All lines from the one including "Example parse_leap : Parse" to the bottom of the entries below should be repeated exactly, both ends kept.

==== Given information

(* ===== verification/GoTime.v ===== *)
(** * Times as text: what the program uses of Go's [time]

    The proleptic Gregorian calendar, [time.Parse] for the layouts of
    [parseSQLiteTime] of [internal/store/store.go]. A time is its number of
    nanoseconds since 1970. *)

From Stdlib Require Import Ascii.
From stdpp Require Import pretty.
From S2P Require Import Prelude GoLib.

#[local] Open Scope string_scope.
#[local] Open Scope Z_scope.

(** ** The calendar *)

Definition is_leap (y : Z) : bool :=
  (y mod 4 =? 0) && (negb (y mod 100 =? 0) || (y mod 400 =? 0)).

(** daysIn *)
Definition days_in (m y : Z) : Z :=
  if m =? 2 then (if is_leap y then 29 else 28)
  else if (m =? 4) || (m =? 6) || (m =? 9) || (m =? 11) then 30 else 31.

(** The days of the months before [m] of year [y]. *)
Definition month_start (leap : bool) (m : Z) : Z :=
  let l := if leap then 1 else 0 in
  match m with
  | 1 => 0 | 2 => 31 | 3 => 59 + l | 4 => 90 + l | 5 => 120 + l | 6 => 151 + l
  | 7 => 181 + l | 8 => 212 + l | 9 => 243 + l | 10 => 273 + l | 11 => 304 + l | _ => 334 + l
  end.

(** The days from 1 January of year 1 to that of year [y]. *)
Definition year_start (y : Z) : Z :=
  let p := y - 1 in 365 * p + p / 4 - p / 100 + p / 400.

(** The days from 1 January 1970; 719162 days separate it from year 1. *)
Definition day_number (y m d : Z) : Z :=
  year_start y + month_start (is_leap y) m + (d - 1) - 719162.

(** time.Date in UTC *)
Definition Date (y m d h mi s ns : Z) : Z :=
  (day_number y m d * 86400 + h * 3600 + mi * 60 + s) * Second + ns.

(** The year, month and day of a day number. *)
Definition year_of (n : Z) : Z * Z :=
  let n := n + 719162 in
  let q := n / 146097 in let n := n mod 146097 in
  let a := Z.min 3 (n / 36524) in let n := n - 36524 * a in
  let b := n / 1461 in let n := n mod 1461 in
  let c := Z.min 3 (n / 365) in
  (400 * q + 100 * a + 4 * b + c + 1, n - 365 * c).

Definition month_of (leap : bool) (yday : Z) : Z :=
  default 1 (List.find (λ m, month_start leap m <=? yday) [12; 11; 10; 9; 8; 7; 6; 5; 4; 3; 2; 1]).

Definition civil (n : Z) : Z * Z * Z :=
  let '(y, yday) := year_of n in
  let m := month_of (is_leap y) yday in
  (y, m, yday - month_start (is_leap y) m + 1).

(** ** time.Parse *)

(** The elements of a layout. *)
Inductive chunk : Type :=
| stdLongYear | stdZeroMonth | stdZeroDay | stdHour | stdZeroMinute | stdZeroSecond
| stdFracSecond9 | stdNumTZ | stdNumColonTZ | stdISO8601ColonTZ | stdTZ
| literal (a : ascii).

Definition chunk_names : list (string * chunk) :=
  [("2006", stdLongYear); ("01", stdZeroMonth); ("02", stdZeroDay); ("15", stdHour);
   ("04", stdZeroMinute); ("05", stdZeroSecond); (".999999999", stdFracSecond9);
   ("-0700", stdNumTZ); ("-07:00", stdNumColonTZ); ("Z07:00", stdISO8601ColonTZ); ("MST", stdTZ)].

(** nextStdChunk, for the elements that the program's layouts use *)
Fixpoint layout_chunks (fuel : nat) (layout : string) : list chunk :=
  match fuel, layout with
  | O, _ | _, "" => []
  | S fuel', String a layout' =>
      match List.find (λ c, has_prefix layout c.1) chunk_names with
      | Some (name, c) => c :: layout_chunks fuel' (drop (String.length name) layout)
      | None => literal a :: layout_chunks fuel' layout'
      end
  end.

Definition chunks_of (layout : string) : list chunk := layout_chunks (String.length layout) layout.

Definition digit_of (a : ascii) : option Z :=
  let n := Ascii.nat_of_ascii a in if digit n then Some (Z.of_nat n - 48) else None.

(** getnum *)
Definition getnum (s : string) (fixed : bool) : option (Z * string) :=
  match s with
  | String a s1 =>
      x ← digit_of a;
      match s1 with
      | String b s2 =>
          match digit_of b with
          | Some y => Some (10 * x + y, s2)
          | None => if fixed then None else Some (x, s1)
          end
      | "" => if fixed then None else Some (x, s1)
      end
  | "" => None
  end.

(** The leading digits of a text and the rest *)
Fixpoint span_digits (s : string) : string * string :=
  match s with
  | String a s' =>
      match digit_of a with
      | Some _ => let '(ds, rest) := span_digits s' in (String a ds, rest)
      | None => ("", s)
      end
  | "" => ("", "")
  end.

(** parseNanoseconds of a fraction with digits [ds]: nine of them count. *)
Definition nanoseconds (ds : string) : option Z :=
  let ds := String.substring 0 9 ds in
  n ← parse_digits ds 0;
  Some (n * 10 ^ (9 - Z.of_nat (String.length ds))).

(** A fraction at the front of a value: a comma or period and a digit. *)
Definition fraction (s : string) : option (Z * string) :=
  match s with
  | String p s' =>
      if Ascii.eqb p "." || Ascii.eqb p "," then
        let '(ds, rest) := span_digits s' in
        if bool_decide (ds = "") then None else n ← nanoseconds ds; Some (n, rest)
      else None
  | "" => None
  end.

(** The time being constructed. *)
Record ptime : Type := MkPtime {
  pt_year : Z; pt_month : Z; pt_day : Z; pt_hour : Z; pt_min : Z; pt_sec : Z; pt_nsec : Z;
  pt_utc : bool; pt_offset : option Z;
}.

(** Month and day are 1 when the layout has none. *)
Definition no_time : ptime := MkPtime 0 1 1 0 0 0 0 false None.

Definition set_clock (h mi s ns : Z) (t : ptime) : ptime :=
  MkPtime (pt_year t) (pt_month t) (pt_day t) h mi s ns (pt_utc t) (pt_offset t).
Definition set_zone (utc : bool) (offset : option Z) (t : ptime) : ptime :=
  MkPtime (pt_year t) (pt_month t) (pt_day t) (pt_hour t) (pt_min t) (pt_sec t) (pt_nsec t) utc offset.

(** [cond] or a range error *)
Definition in_bounds (cond : bool) : option unit := if cond then Some tt else None.

(** The sign, hour and minute of a numeric zone *)
Definition zone_offset (sign : ascii) (hour min : string) : option Z :=
  h ← getnum hour true;
  m ← getnum min true;
  _ ← in_bounds (h.1 <=? 24);
  _ ← in_bounds (m.1 <=? 60);
  let off := (h.1 * 60 + m.1) * 60 in
  if Ascii.eqb sign "+" then Some off else if Ascii.eqb sign "-" then Some (- off) else None.

(** parseSignedOffset: the length of the text consumed *)
Definition parseSignedOffset (value : string) : nat :=
  match value with
  | String sign rest =>
      if Ascii.eqb sign "-" || Ascii.eqb sign "+" then
        let '(ds, _) := span_digits rest in
        match parse_digits ds 0 with
        | Some x => if bool_decide (ds = "") || (23 <? x) then 0%nat else S (String.length ds)
        | None => 0%nat
        end
      else 0%nat
  | "" => 0%nat
  end.

(** The upper-case letters at the front of a value, six at most *)
Fixpoint upper_run (n : nat) (value : string) : nat :=
  match n, value with
  | S n', String a value' =>
      if in_range 65 90 (Ascii.nat_of_ascii a) then S (upper_run n' value') else 0%nat
  | _, _ => 0%nat
  end.

Definition byte_at (n : nat) (s : string) (a : ascii) : bool :=
  match String.get n s with Some b => Ascii.eqb a b | None => false end.

(** parseTimeZone: the length of a zone abbreviation at the front of a value *)
Definition parseTimeZone (value : string) : option nat :=
  if Nat.ltb (String.length value) 3 then None
  else if has_prefix value "ChST" || has_prefix value "MeST" then Some 4%nat
  else if has_prefix value "GMT" then Some (3 + parseSignedOffset (drop 3 value))%nat
  else if byte_at 0 value "+" || byte_at 0 value "-" then
    let n := parseSignedOffset value in if Nat.eqb n 0 then None else Some n
  else match upper_run 6 value with
  | 5%nat => if byte_at 4 value "T" then Some 5%nat else None
  | 4%nat => if byte_at 3 value "T" || has_prefix value "WITA" then Some 4%nat else None
  | 3%nat => Some 3%nat
  | _ => None
  end.

(** cutspace *)
Fixpoint cutspace (s : string) : string :=
  match s with String a s' => if Ascii.eqb a " " then cutspace s' else s | "" => "" end.

(** skip, for one character of the layout *)
Definition skip_char (a : ascii) (value : string) : option string :=
  if Ascii.eqb a " " then
    match value with
    | String b _ => if Ascii.eqb b " " then Some (cutspace value) else None
    | "" => Some ""
    end
  else match value with
  | String b value' => if Ascii.eqb a b then Some value' else None
  | "" => None
  end.

(** The next element of the rest of the layout is a fraction. *)
Definition fraction_next (layout : list chunk) : bool :=
  match List.find (λ c, match c with literal _ => false | _ => true end) layout with
  | Some stdFracSecond9 => true
  | _ => false
  end.

(** stdNumColonTZ: a sign, two digits, a colon, two digits *)
Definition parse_colon_zone (t : ptime) (value : string) : option (ptime * string) :=
  match value with
  | String sign (String a (String b (String colon (String c (String d v))))) =>
      if Ascii.eqb colon ":" then
        off ← zone_offset sign (String a (String b "")) (String c (String d ""));
        Some (set_zone (pt_utc t) (Some off) t, v)
      else None
  | _ => None
  end.

(** One element of the layout against the value; [rest] is the layout after it. *)
Definition parse_chunk (c : chunk) (rest : list chunk) (t : ptime) (value : string) :
    option (ptime * string) :=
  match c with
  | literal a => v ← skip_char a value; Some (t, v)
  | stdLongYear =>
      match value with
      | String a (String b (String c (String d v))) =>
          x ← digit_of a; y ← digit_of b; z ← digit_of c; w ← digit_of d;
          Some (MkPtime (1000 * x + 100 * y + 10 * z + w) (pt_month t) (pt_day t) (pt_hour t)
                  (pt_min t) (pt_sec t) (pt_nsec t) (pt_utc t) (pt_offset t), v)
      | _ => None
      end
  | stdZeroMonth =>
      r ← getnum value true;
      _ ← in_bounds ((0 <? r.1) && (r.1 <=? 12));
      Some (MkPtime (pt_year t) r.1 (pt_day t) (pt_hour t) (pt_min t) (pt_sec t) (pt_nsec t)
              (pt_utc t) (pt_offset t), r.2)
  | stdZeroDay =>
      r ← getnum value true;
      Some (MkPtime (pt_year t) (pt_month t) r.1 (pt_hour t) (pt_min t) (pt_sec t) (pt_nsec t)
              (pt_utc t) (pt_offset t), r.2)
  | stdHour =>
      r ← getnum value false;
      _ ← in_bounds (r.1 <? 24);
      Some (set_clock r.1 (pt_min t) (pt_sec t) (pt_nsec t) t, r.2)
  | stdZeroMinute =>
      r ← getnum value true;
      _ ← in_bounds (r.1 <? 60);
      Some (set_clock (pt_hour t) r.1 (pt_sec t) (pt_nsec t) t, r.2)
  | stdZeroSecond =>
      r ← getnum value true;
      _ ← in_bounds (r.1 <? 60);
      let t := set_clock (pt_hour t) (pt_min t) r.1 (pt_nsec t) t in
      match fraction r.2 with
      | Some (ns, v) => if fraction_next rest then Some (t, r.2)
                        else Some (set_clock (pt_hour t) (pt_min t) r.1 ns t, v)
      | None => Some (t, r.2)
      end
  | stdFracSecond9 =>
      match fraction value with
      | Some (ns, v) => Some (set_clock (pt_hour t) (pt_min t) (pt_sec t) ns t, v)
      | None => Some (t, value)
      end
  | stdNumTZ =>
      match value with
      | String sign (String a (String b (String c (String d v)))) =>
          off ← zone_offset sign (String a (String b "")) (String c (String d ""));
          Some (set_zone (pt_utc t) (Some off) t, v)
      | _ => None
      end
  | stdNumColonTZ => parse_colon_zone t value
  | stdISO8601ColonTZ =>
      match value with
      | String z v => if Ascii.eqb z "Z" then Some (set_zone true (pt_offset t) t, v)
                      else parse_colon_zone t value
      | "" => None
      end
  | stdTZ =>
      if has_prefix value "UTC" then Some (set_zone true (pt_offset t) t, drop 3 value)
      else n ← parseTimeZone value; Some (t, drop n value)
  end.

(** The loop of time.Parse; the value must be used up. *)
Fixpoint parse_chunks (layout : list chunk) (t : ptime) (value : string) : option ptime :=
  match layout with
  | [] => if bool_decide (value = "") then Some t else None
  | c :: rest => r ← parse_chunk c rest t value; parse_chunks rest r.1 r.2
  end.

(** time.Parse. A value in UTC ignores a numeric offset; a value with neither
    is in UTC; the abbreviation of a zone is only looked at when there is no
    numeric offset, which the layouts here do not have. *)
Definition Parse (layout value : string) : option Z :=
  t ← parse_chunks (chunks_of layout) no_time value;
  _ ← in_bounds ((1 <=? pt_day t) && (pt_day t <=? days_in (pt_month t) (pt_year t)));
  let utc := Date (pt_year t) (pt_month t) (pt_day t) (pt_hour t) (pt_min t) (pt_sec t) (pt_nsec t) in
  Some (if pt_utc t then utc else utc - default 0 (pt_offset t) * Second).

Definition RFC3339 : string := "2006-01-02T15:04:05Z07:00".
Definition RFC3339Nano : string := "2006-01-02T15:04:05.999999999Z07:00".

Example parse_z : Parse RFC3339 "1970-01-02T00:00:01.5Z" = Some 86401500000000.
Proof. vm_compute. reflexivity. Qed.
Example parse_offset : Parse "2006-01-02 15:04:05.999999999 -0700 MST" "1970-01-01 01:00:00 +0100 CET" = Some 0.
Proof. vm_compute. reflexivity. Qed.
Example parse_2024 :
  Parse "2006-01-02 15:04:05.999999999 -0700 MST" "2024-01-02 03:04:05.123456789 +0000 UTC" =
    Some 1704164645123456789.
Proof. vm_compute. reflexivity. Qed.
Example parse_leap : Parse "2006-01-02" "2023-02-29" = None.
Proof. vm_compute. reflexivity. Qed.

========

◆ **Task result**
Example parse_leap : Parse "2006-01-02" "2023-02-29" = None.
Proof. vm_compute. reflexivity. Qed.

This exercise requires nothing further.